** DATA RECORDS follows **

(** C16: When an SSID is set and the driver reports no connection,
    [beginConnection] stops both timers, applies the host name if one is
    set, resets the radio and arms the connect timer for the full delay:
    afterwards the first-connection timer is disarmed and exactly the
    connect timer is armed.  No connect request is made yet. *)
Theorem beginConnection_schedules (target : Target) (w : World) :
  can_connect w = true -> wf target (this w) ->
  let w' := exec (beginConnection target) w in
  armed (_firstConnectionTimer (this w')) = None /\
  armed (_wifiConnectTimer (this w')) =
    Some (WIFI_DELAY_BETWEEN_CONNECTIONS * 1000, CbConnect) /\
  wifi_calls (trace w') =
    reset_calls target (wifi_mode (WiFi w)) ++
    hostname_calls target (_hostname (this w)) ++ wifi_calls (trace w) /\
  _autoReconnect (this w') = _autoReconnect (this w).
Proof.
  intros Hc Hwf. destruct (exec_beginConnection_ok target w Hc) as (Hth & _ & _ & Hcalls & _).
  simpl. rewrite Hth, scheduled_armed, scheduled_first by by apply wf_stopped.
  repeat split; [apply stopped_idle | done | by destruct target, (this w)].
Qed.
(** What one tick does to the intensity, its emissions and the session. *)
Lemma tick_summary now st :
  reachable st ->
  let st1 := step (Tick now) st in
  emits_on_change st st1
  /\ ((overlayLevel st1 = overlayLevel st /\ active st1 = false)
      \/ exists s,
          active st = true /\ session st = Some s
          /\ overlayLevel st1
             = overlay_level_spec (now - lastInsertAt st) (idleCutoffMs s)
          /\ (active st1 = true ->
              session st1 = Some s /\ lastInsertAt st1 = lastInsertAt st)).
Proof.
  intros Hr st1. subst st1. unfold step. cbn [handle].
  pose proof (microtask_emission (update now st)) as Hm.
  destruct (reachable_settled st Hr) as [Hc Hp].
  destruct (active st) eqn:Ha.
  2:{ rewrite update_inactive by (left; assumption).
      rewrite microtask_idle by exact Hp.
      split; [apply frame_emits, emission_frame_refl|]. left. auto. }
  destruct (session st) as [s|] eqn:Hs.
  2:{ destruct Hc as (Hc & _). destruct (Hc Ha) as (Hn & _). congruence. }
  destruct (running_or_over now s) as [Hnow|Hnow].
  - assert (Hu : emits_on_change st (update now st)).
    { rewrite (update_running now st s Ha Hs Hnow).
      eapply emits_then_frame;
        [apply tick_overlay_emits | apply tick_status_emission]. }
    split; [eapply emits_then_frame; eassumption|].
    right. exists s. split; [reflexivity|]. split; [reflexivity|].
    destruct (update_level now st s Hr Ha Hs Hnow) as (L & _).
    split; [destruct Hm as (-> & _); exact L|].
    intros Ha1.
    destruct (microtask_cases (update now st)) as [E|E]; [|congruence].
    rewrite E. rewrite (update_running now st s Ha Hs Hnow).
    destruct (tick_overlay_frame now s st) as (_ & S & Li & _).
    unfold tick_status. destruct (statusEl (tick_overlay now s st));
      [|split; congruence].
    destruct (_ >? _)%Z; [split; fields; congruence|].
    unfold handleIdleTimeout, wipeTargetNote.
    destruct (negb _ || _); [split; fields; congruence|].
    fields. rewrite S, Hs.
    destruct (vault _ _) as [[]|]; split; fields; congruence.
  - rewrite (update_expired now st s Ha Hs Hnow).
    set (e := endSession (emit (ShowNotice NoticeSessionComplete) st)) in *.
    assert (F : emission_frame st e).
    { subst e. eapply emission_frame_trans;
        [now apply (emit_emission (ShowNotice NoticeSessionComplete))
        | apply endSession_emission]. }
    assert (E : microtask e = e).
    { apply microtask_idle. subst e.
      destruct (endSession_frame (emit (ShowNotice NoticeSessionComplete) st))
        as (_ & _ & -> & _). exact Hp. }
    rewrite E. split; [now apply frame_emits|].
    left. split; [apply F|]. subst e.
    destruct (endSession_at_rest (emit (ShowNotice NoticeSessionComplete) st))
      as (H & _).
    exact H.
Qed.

** End of DATA RECORDS **

__EXERCISE DIRECTIONS__
Produce only the lines from the line containing "can_connect w = true" through the line containing "intros Hc Hwf.", inclusive of both, exactly as they stand in the entries above.

__SOLUTION TO THE EXERCISE__
  can_connect w = true -> wf target (this w) ->
  let w' := exec (beginConnection target) w in
  armed (_firstConnectionTimer (this w')) = None /\
  armed (_wifiConnectTimer (this w')) =
    Some (WIFI_DELAY_BETWEEN_CONNECTIONS * 1000, CbConnect) /\
  wifi_calls (trace w') =
    reset_calls target (wifi_mode (WiFi w)) ++
    hostname_calls target (_hostname (this w)) ++ wifi_calls (trace w) /\
  _autoReconnect (this w') = _autoReconnect (this w).
Proof.
  intros Hc Hwf. destruct (exec_beginConnection_ok target w Hc) as (Hth & _ & _ & Hcalls & _).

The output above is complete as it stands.